Kemudian mahkamah internasional akhirnya memutus perkara ini pada 18 desember
1951 setelah dua tahun melewati proses persidangan, dengan menghasilkan keputusan
bahwa metode dan hasil dari penetapan baseline oleh Norwegia berdasarkan dekritnya
itu sesuai dengan hukum internasional. Pertimbangan mahkamah internasional adalah
pertama, sudah menjadi hukum kebiasaan pada Norwegia sejak abad ke-17 daerah
tersebut milik Norwegia. Yang kedua, bahwa skaejgaard yang dimaksud masih
memiliki hubungan territorial dengan daratan Norwegia, sehingga secara yurisdiksi
masih menjadi wilayah kedaulatan Norwegia. Yang ketiga, bahwa wilayah tersebut
memiliki kepentingan ekonomi dari penduduk lokal Norwegia, dimana wilayah yang
kaya akan sumber perikanan tersebut dijadikan sumber matapencaharian bagi
nelayan-nelayan Norwegia sejak abad ke-17. Yang keempat adalah melihat kondisi
geografis dari Norwegia sendiri yang memang relief negaranya merupakan gugusan
pegunungan dan pantai-pantainya yang berkarang sehingga skaejgaard juga dianggap
sebagai daratan. Pertimbangan-pertimbangan tersebut yang diambil oleh mahkamah
internasional untuk memutus bahwa kasus ini dimenangkan oleh Norwegia. Dari
kasus ini general principles yang dapat diambil adalah bahwa penetapan baseline atau
garis pangkal laut territorial sebuah Negara pantai dapat pula diambil dari gugusan
pulau-pulau kecil yang masih mempunyai hubungan territorial dengan daratan. Kasus
ini juga dianggap sebagai sebagai salah satu landmark dalam hukum kebiasaan
internasional sehingga melahirkan Konvensi Jenewa.

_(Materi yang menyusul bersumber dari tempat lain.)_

(** ** Reading an event *)

Lemma event_item_ok ev k v :
  event_field ev k v → event_item k ev = (Ok v, ev).
Proof.
  intros (e & -> & Hk). unfold event_item, the_event, lift, mbind, M_bind.
  cbn. by rewrite Hk.
Qed.

Lemma event_item_state k ev r ev' : event_item k ev = (r, ev') → ev' = ev.
Proof. unfold event_item, the_event, lift, mbind, M_bind. by intros [= _ <-]. Qed.

Lemma get_slots_ok ev sl :
  event_slots ev sl → get_slots ev = (Ok (PDict sl), ev).
Proof.
  intros (e & ci & -> & Hci & Hsl). unfold get_slots.
  rewrite (bind_ok _ _ _ (PDict ci) (PDict e)).
  - unfold lift, subscript. by rewrite Hsl.
  - apply event_item_ok. by exists e.
Qed.

Lemma get_slots_state ev r ev' : get_slots ev = (r, ev') → ev' = ev.
Proof.
  unfold get_slots, mbind, M_bind.
  destruct (event_item "currentIntent" ev) as [[a|x] ev1] eqn:E;
    apply event_item_state in E; subst ev1; unfold lift; by intros [= _ <-].
Qed.

Lemma slot_read ev sl k v :
  event_slots ev sl → sl !! k = Some v →
  (slots ← get_slots; lift (slots.[k])) ev = (Ok v, ev).
Proof.
  intros Hs Hk. rewrite (bind_ok _ _ _ _ _ (get_slots_ok _ _ Hs)).
  unfold lift, subscript. by rewrite Hk.
Qed.

Lemma slot_missing ev sl k :
  event_slots ev sl → sl !! k = None →
  (slots ← get_slots; lift (slots.[k])) ev = (Raise (KeyError k), ev).
Proof.
  intros Hs Hk. rewrite (bind_ok _ _ _ _ _ (get_slots_ok _ _ Hs)).
  unfold lift, subscript. by rewrite Hk.
Qed.

Lemma intent_name_ok ev nm :
  event_name ev nm →
  (current_intent ← event_item "currentIntent";
   lift (current_intent.["name"])) ev = (Ok nm, ev).
Proof.
  intros (e & ci & -> & Hci & Hnm).
  rewrite (bind_ok _ _ _ (PDict ci) (PDict e)).
  - unfold lift, subscript. by rewrite Hnm.
  - apply event_item_ok. by exists e.
Qed.

(** The write to the slots leaves the other places of the event alone. *)
Lemma write_slots_field ev s k v :
  k ≠ "currentIntent" → event_field ev k v →
  event_field (write_slots s ev) k v.
Proof.
  intros Hk (e & -> & He). eexists. split; [reflexivity|].
  by rewrite lookup_alter_ne.
Qed.

Lemma write_slots_name ev s nm sl :
  event_slots ev sl → event_name ev nm → event_name (write_slots s ev) nm.
Proof.
  intros (e & ci & -> & Hci & Hsl) (e' & ci' & [= <-] & Hci' & Hnm).
  rewrite Hci in Hci'. injection Hci' as <-.
  eexists _, _. split; [reflexivity|]. split.
  - cbn. rewrite lookup_alter_eq, Hci. reflexivity.
  - by rewrite lookup_insert_ne.
Qed.

Lemma write_slots_slots ev sl sl' :
  event_slots ev sl → event_slots (write_slots (PDict sl') ev) sl'.
Proof.
  intros (e & ci & -> & Hci & Hsl).
  eexists _, _. split; [reflexivity|]. split.
  - cbn. rewrite lookup_alter_eq, Hci. reflexivity.
  - by rewrite lookup_insert_eq.
Qed.

(** ** Parsing and the validation rules *)

Lemma parse_int_int s n : int_of_str s = Some n → parse_int (PStr s) = Ok (PInt n).
Proof. intros H. unfold parse_int, py_int. by rewrite H. Qed.

Lemma parse_int_nan s : int_of_str s = None → parse_int (PStr s) = Ok PNan.
Proof. intros H. unfold parse_int, py_int. by rewrite H. Qed.

Lemma parse_int_none e : parse_int PNone ≠ Ok e.
Proof. discriminate. Qed.

Lemma parse_int_ok_str v a : parse_int v = Ok a → ∃ s, v = PStr s.
Proof. destruct v; try discriminate. eauto. Qed.

(** The age rules fire on the parsed age, whatever the amount is. *)
Lemma validate_age_negative age a amt ir :
  parse_int age = Ok a → num_lt a 0 = true →
  validate_data age amt ir
  = Ok (build_validation_result false (Some "age")
          (Some "This is not a valid age, please provide a different age.")).
Proof.
  intros Hp Hlt. destruct (parse_int_ok_str _ _ Hp) as [s ->].
  unfold validate_data. cbn [is_not_none]. rewrite Hp. cbn. by rewrite Hlt.
Qed.

Lemma validate_age_retired age a amt ir :
  parse_int age = Ok a → num_lt a 0 = false → num_gt a 65 = true →
  validate_data age amt ir
  = Ok (build_validation_result false (Some "age")
          (Some "Sorry, you are already at retirement age! I cannot recommend a portfolio.")).
Proof.
  intros Hp Hlt Hgt. destruct (parse_int_ok_str _ _ Hp) as [s ->].
  unfold validate_data. cbn [is_not_none]. rewrite Hp. cbn. by rewrite Hlt, Hgt.
Qed.

(** An age that passes leaves the verdict to the amount rule, as a null
    age does. *)
Lemma validate_age_passes age amt ir :
  age_rule_passes age → validate_data age amt ir = validate_data PNone amt ir.
Proof.
  intros [-> | (a & Hp & Hlt & Hgt)]; [done|].
  destruct (parse_int_ok_str _ _ Hp) as [s ->].
  unfold validate_data. cbn [is_not_none]. rewrite Hp. cbn. by rewrite Hlt, Hgt.
Qed.

Lemma validate_amount_low age m amt ir :
  age_rule_passes age → parse_int amt = Ok m → num_le m 4999 = true →
  validate_data age amt ir
  = Ok (build_validation_result false (Some "investmentAmount")
          (Some "Your investment amount must be greater than or equal to $5000, please provide a different investment amount.")).
Proof.
  intros Ha Hp Hle. rewrite (validate_age_passes _ _ _ Ha).
  destruct (parse_int_ok_str _ _ Hp) as [s ->].
  unfold validate_data. cbn [is_not_none]. rewrite Hp. cbn. by rewrite Hle.
Qed.

Lemma validate_both_pass age amt ir :
  age_rule_passes age → amount_rule_passes amt →
  validate_data age amt ir = Ok (build_validation_result true None None).
Proof.
  intros Ha Hm. rewrite (validate_age_passes _ _ _ Ha).
  destruct Hm as [-> | (m & Hp & Hle)]; [done|].
  destruct (parse_int_ok_str _ _ Hp) as [s ->].
  unfold validate_data. cbn [is_not_none]. rewrite Hp. cbn. by rewrite Hle.
Qed.

(** Every verdict of [validate_data] is one of four results. *)
Lemma validate_data_cases age amt ir vr :
  validate_data age amt ir = Ok vr →
  (vr = build_validation_result true None None
   ∧ age_rule_passes age ∧ amount_rule_passes amt)
  ∨ vr = build_validation_result false (Some "age")
           (Some "This is not a valid age, please provide a different age.")
  ∨ vr = build_validation_result false (Some "age")
           (Some "Sorry, you are already at retirement age! I cannot recommend a portfolio.")
  ∨ (vr = build_validation_result false (Some "investmentAmount")
           (Some "Your investment amount must be greater than or equal to $5000, please provide a different investment amount.")
     ∧ age_rule_passes age).
Proof.
  assert (Hamt : ∀ vr', validate_data PNone amt ir = Ok vr' →
    (vr' = build_validation_result true None None ∧ amount_rule_passes amt)
    ∨ vr' = build_validation_result false (Some "investmentAmount")
           (Some "Your investment amount must be greater than or equal to $5000, please provide a different investment amount.")).
  { intros vr'. unfold validate_data. cbn [is_not_none].
    destruct amt as [|m|d]; cbn [is_not_none].
    - intros [= <-]. left. split; [done | by left].
    - destruct (parse_int (PStr m)) as [k|x] eqn:Hp; [|discriminate].
      cbn. destruct (num_le k 4999) eqn:Hle; intros [= <-].
      + by right.
      + left. split; [done|]. right. by exists k.
    - discriminate. }
  destruct age as [|a|d].
  - intros H. destruct (Hamt _ H) as [[-> ?] | ->].
    + left. repeat split; [by left | done].
    + do 3 right. split; [done | by left].
  - destruct (parse_int (PStr a)) as [k|x] eqn:Hp.
    + destruct (num_lt k 0) eqn:Hlt.
      { rewrite (validate_age_negative _ _ _ _ Hp Hlt). intros [= <-]. auto. }
      destruct (num_gt k 65) eqn:Hgt.
      { rewrite (validate_age_retired _ _ _ _ Hp Hlt Hgt). intros [= <-]. auto. }
      assert (Ha : age_rule_passes (PStr a)) by (right; by exists k).
      rewrite (validate_age_passes _ _ _ Ha). intros H.
      destruct (Hamt _ H) as [[-> ?] | ->]; [left | do 3 right]; done.
    + unfold validate_data. cbn [is_not_none]. rewrite Hp. discriminate.
  - discriminate.
Qed.

(** The path conditions in numbers. *)
Lemma age_rule_passes_int s n :
  int_of_str s = Some n → age_rule_passes (PStr s) ↔ (0 ≤ n ≤ 65)%Z.
Proof.
  intros H. unfold age_rule_passes. rewrite (parse_int_int _ _ H). split.
  - intros [? | (a & [= <-] & Hlt & Hgt)]; [done|]. cbn in *. lia.
  - intros Hn. right. exists (PInt n). cbn. repeat split; lia.
Qed.

Lemma amount_rule_passes_int s n :
  int_of_str s = Some n → amount_rule_passes (PStr s) ↔ (5000 ≤ n)%Z.
Proof.
  intros H. unfold amount_rule_passes. rewrite (parse_int_int _ _ H). split.
  - intros [? | (a & [= <-] & Hle)]; [done|]. cbn in *. lia.
  - intros Hn. right. exists (PInt n). cbn. split; [done | lia].
Qed.

Lemma age_rule_passes_nan s : int_of_str s = None → age_rule_passes (PStr s).
Proof. intros H. right. exists PNan. by rewrite (parse_int_nan _ H). Qed.

Lemma amount_rule_passes_nan s : int_of_str s = None → amount_rule_passes (PStr s).
Proof. intros H. right. exists PNan. by rewrite (parse_int_nan _ H). Qed.

Lemma eq_str_true lit : eq_str (PStr lit) lit = true.
Proof. cbn. by apply bool_decide_eq_true_2. Qed.

Lemma eq_str_false v lit : v ≠ PStr lit → eq_str v lit = false.
Proof.
  intros Hne. destruct v; try done. cbn. apply bool_decide_eq_false_2. congruence.
Qed.

(** ** The handler on a request that has its four slots *)

Section Handler.
Variables (ev : pyval) (sl : gmap string pyval).
Variables (fn age amt rl src : pyval).
Hypothesis Hslots : event_slots ev sl.
Hypothesis Hfn : sl !! "firstName" = Some fn.
Hypothesis Hage : sl !! "age" = Some age.
Hypothesis Hamt : sl !! "investmentAmount" = Some amt.
Hypothesis Hrl : sl !! "riskLevel" = Some rl.
Hypothesis Hsrc : event_field ev "invocationSource" src.

(** Lines 139-146 read the slots and the source; what follows runs on
    the same event. *)
Lemma handler_reads (k : pyval → pyval → pyval → pyval → pyval → M pyval) :
  (first_name ← (slots ← get_slots; lift (slots.["firstName"]));
   age ← (slots ← get_slots; lift (slots.["age"]));
   investment_amount ← (slots ← get_slots; lift (slots.["investmentAmount"]));
   risk_level ← (slots ← get_slots; lift (slots.["riskLevel"]));
   source ← event_item "invocationSource";
   source ← event_item "invocationSource";
   k first_name age investment_amount risk_level source) ev
  = k fn age amt rl src ev.
Proof using Hslots Hfn Hage Hamt Hrl Hsrc.
  rewrite (bind_ok _ _ _ _ _ (slot_read _ _ _ _ Hslots Hfn)).
  rewrite (bind_ok _ _ _ _ _ (slot_read _ _ _ _ Hslots Hage)).
  rewrite (bind_ok _ _ _ _ _ (slot_read _ _ _ _ Hslots Hamt)).
  rewrite (bind_ok _ _ _ _ _ (slot_read _ _ _ _ Hslots Hrl)).
  rewrite (bind_ok _ _ _ _ _ (event_item_ok _ _ _ Hsrc)).
  by rewrite (bind_ok _ _ _ _ _ (event_item_ok _ _ _ Hsrc)).
Qed.

(** Validation stage, validation fails. *)
Lemma handler_elicits nm sa vr v msg :
  src = PStr "DialogCodeHook" →
  event_name ev nm → event_field ev "sessionAttributes" sa →
  validate_data age amt ev = Ok vr →
  isValid vr = false → violatedSlot vr = Some v → message vr = Some msg →
  recommend_portfolio ev
  = (Ok (elicit_slot sa nm (PDict (<[v := PNone]> sl)) (PStr v) msg),
     write_slots (PDict (<[v := PNone]> sl)) ev).
Proof using Hslots Hfn Hage Hamt Hrl Hsrc.
  intros Hdch Hnm Hsa Hvr Hinv Hv Hmsg.
  unfold recommend_portfolio. rewrite handler_reads, Hdch, eq_str_true.
  rewrite (bind_ok _ _ _ _ _ (get_slots_ok _ _ Hslots)).
  unfold the_event at 1. rewrite (bind_ok _ _ ev ev ev) by done.
  rewrite (bind_ok _ _ ev vr ev) by (unfold lift; by rewrite Hvr).
  rewrite Hinv, Hv. cbn [negb].
  set (sl' := <[v := PNone]> sl).
  rewrite (bind_ok _ _ ev (PDict sl') (write_slots (PDict sl') ev)) by done.
  rewrite (bind_ok _ _ _ sa _)
    by (apply event_item_ok, write_slots_field; done).
  rewrite (bind_ok _ _ _ nm _)
    by (apply intent_name_ok; by eapply write_slots_name).
  rewrite (bind_ok _ _ _ msg _) by (unfold lift, message_item; by rewrite Hmsg).
  unfold violated_slot_item. by rewrite Hv.
Qed.

(** Validation stage, validation passes. *)
Lemma handler_delegates sa :
  src = PStr "DialogCodeHook" →
  event_field ev "sessionAttributes" sa →
  validate_data age amt ev = Ok (build_validation_result true None None) →
  recommend_portfolio ev = (Ok (delegate sa (PDict sl)), ev).
Proof using Hslots Hfn Hage Hamt Hrl Hsrc.
  intros Hdch Hsa Hvr.
  unfold recommend_portfolio. rewrite handler_reads, Hdch, eq_str_true.
  rewrite (bind_ok _ _ _ _ _ (get_slots_ok _ _ Hslots)).
  unfold the_event at 1. rewrite (bind_ok _ _ ev ev ev) by done.
  rewrite (bind_ok _ _ ev _ ev) by (unfold lift; by rewrite Hvr).
  cbn [build_validation_result isValid negb].
  rewrite (bind_ok _ _ _ _ _ (event_item_ok _ _ _ Hsa)).
  by rewrite (bind_ok _ _ _ _ _ (get_slots_ok _ _ Hslots)).
Qed.

(** Fulfillment stage. *)
Lemma handler_fulfills r :
  src ≠ PStr "DialogCodeHook" → rl = PStr r →
  recommend_portfolio ev
  = (desired_risk ← lift (get_risks (str_lower r));
     session_attributes ← event_item "sessionAttributes";
     mret (close session_attributes (PStr "Fulfilled")
             (plain_text ("For a " +:+ r +:+ "-risk portfolio, invest in "
                          +:+ desired_risk)))) ev.
Proof using Hslots Hfn Hage Hamt Hrl Hsrc.
  intros Hne Hr. unfold recommend_portfolio.
  rewrite handler_reads, (eq_str_false _ _ Hne). by rewrite Hr.
Qed.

3. Landas kontinen (continental shelf) sendiri merupakan dasar laut dan tanah di
bawahnya yang bersambungan dengan pantai tetapi diluar laut teritorial, sampai pada
kedalaman 200 meter atau lebih, sepanjang dalamnya air laut di atasnya masih
memungkin kan untuk dapat mengekplorasi-nya dan mengekploitasi sumber-sumber
daya alamnya.
Tujuan Amerika Serikan mengklaim landas kontinen (continental shelf) yaitu untuk
mengamankan atau menyimpan cadangan kekayaan mineral yang terdapat dalam
dasar laut (Seabed) dan tanah di bawahnya (Subsoil) yang berbatasan dengan pantai
Amerika Serikat untuk kepentingan rakyat dan bangsa Amerika Serikat, terutama
kekayaan mineral khususnya minyak dan gas bumi, dengan tidak bermaksud untuk
mengganggu pelayaran bebas yang terdapat di laut lepas. Sekaligus juga memperluas
wewenang Amerika Serikat untuk mengambil kekayaan alam dari dasar laut yang
berbatasan dengan pantainya dengan tetap menegaskan bahwa kedaulatan atau
yurisdiksi penuh tetap terbatas pada laut teritorial 3 mil.